Changes in pore morphology and fluid transport in compressed articular cartilage and the implications for joint lubrication.

Cartilage sections were cut from the middle zone of pig knee articular cartilage and attached to substrates in two different kinds of newly designed 'pressure cells', one for fluorescence the other for NMR measurements. The fluorescence cell was filled with buffer solution containing fluorescently marked 70 kDa dextran which was allowed to diffuse into the cartilage pores. A second glass surface was then pressed down onto the thin cartilage sample under different loads (pressures), and the resulting compression (strain) and change in pore volume were measured as a function of time, simultaneously with measurements of the lateral diffusion and flow pattern of the dextran molecules using Fluorescence Recovery After Photobleaching (FRAP). Complementary experiments were made on the normal diffusion coefficients of pure electrolyte solutions (no dextran) in thicker cartilage sections with pulse-gradient NMR using a new pressure cell suitable for such measurements.

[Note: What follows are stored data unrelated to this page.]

(** * geany-lsp: server lifecycle, capability negotiation and document sync

    A shallow embedding of [plugins/lsp/lsp-server.c] and
    [plugins/lsp/lsp-sync.c].  Heap-allocated [LspServer] structs live in a
    store indexed by address, the two [GPtrArray]s and the two [GHashTable]s
    are explicit fields of the program state, and every call that leaves the
    plugin (subprocess control, RPC traffic, dialogs) is recorded, in order,
    in a list of effects. *)

From Stdlib Require Import ZArith String Ascii Lia.
From stdpp Require Import gmap strings list.

Open Scope string_scope.
Open Scope Z_scope.

(** ** Machine integers *)

Module MachInt.

Definition INT_MAX : Z := 2147483647.
Definition UINT_MODULUS : Z := 4294967296.
Definition UINT64_MODULUS : Z := 18446744073709551616.

(** [gint] / [gint32]: two's complement, 32 bits. *)
Definition to_gint (z : Z) : Z := (z + 2147483648) mod UINT_MODULUS - 2147483648.

(** [guint]: 32 bits, arithmetic modulo 2^32. *)
Definition to_guint (z : Z) : Z := z mod UINT_MODULUS.

(** [guint64]. *)
Definition to_guint64 (z : Z) : Z := z mod UINT64_MODULUS.

Lemma to_gint_small z : -2147483648 <= z <= INT_MAX -> to_gint z = z.
Proof.
  unfold to_gint, UINT_MODULUS, INT_MAX. intros Hz.
  rewrite Z.mod_small by lia. lia.
Qed.

Lemma to_guint_small z : 0 <= z < UINT_MODULUS -> to_guint z = z.
Proof. unfold to_guint. intros Hz. now rewrite Z.mod_small. Qed.

End MachInt.

(** ** JSON values, as [jsonrpc-glib] hands them over in a [GVariant] *)

Module Json.

(** A number with a fraction or exponent is deserialised as a double; only
    its lexeme is kept, no arithmetic is done on it. *)
#[local] Unset Elimination Schemes.
Inductive json : Type :=
| JNull
| JBool (b : bool)
| JInt (n : Z)
| JDouble (lexeme : string)
| JString (s : string)
| JArray (items : list json)
| JObject (members : list (string * json)).
#[local] Set Elimination Schemes.

Fixpoint assoc (key : string) (kvs : list (string * json)) : option json :=
  match kvs with
  | [] => None
  | (k, v) :: rest => if String.eqb k key then Some v else assoc key rest
  end.

(** Member of a dictionary; anything that is not a dictionary has none. *)
Definition member (key : string) (v : json) : option json :=
  match v with
  | JObject kvs => assoc key kvs
  | _ => None
  end.

(** [key, "{", ... "}"] of [JSONRPC_MESSAGE_PARSE]: descend into a member
    that is itself a dictionary. *)
Definition get_dict (key : string) (v : json) : option json :=
  match member key v with
  | Some (JObject kvs) => Some (JObject kvs)
  | _ => None
  end.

Taken together our results show that the highly anisotropic structure of cartilage has a strong effect on the way fluid diffuses laterally and normally at different stages of compression. Our results also show how geometric constraints on a cartilage network and trapped high MW polymer such as HA during normal compressions are likely to affect both the normal and the lateral mobilities of polyelectrolytes and water.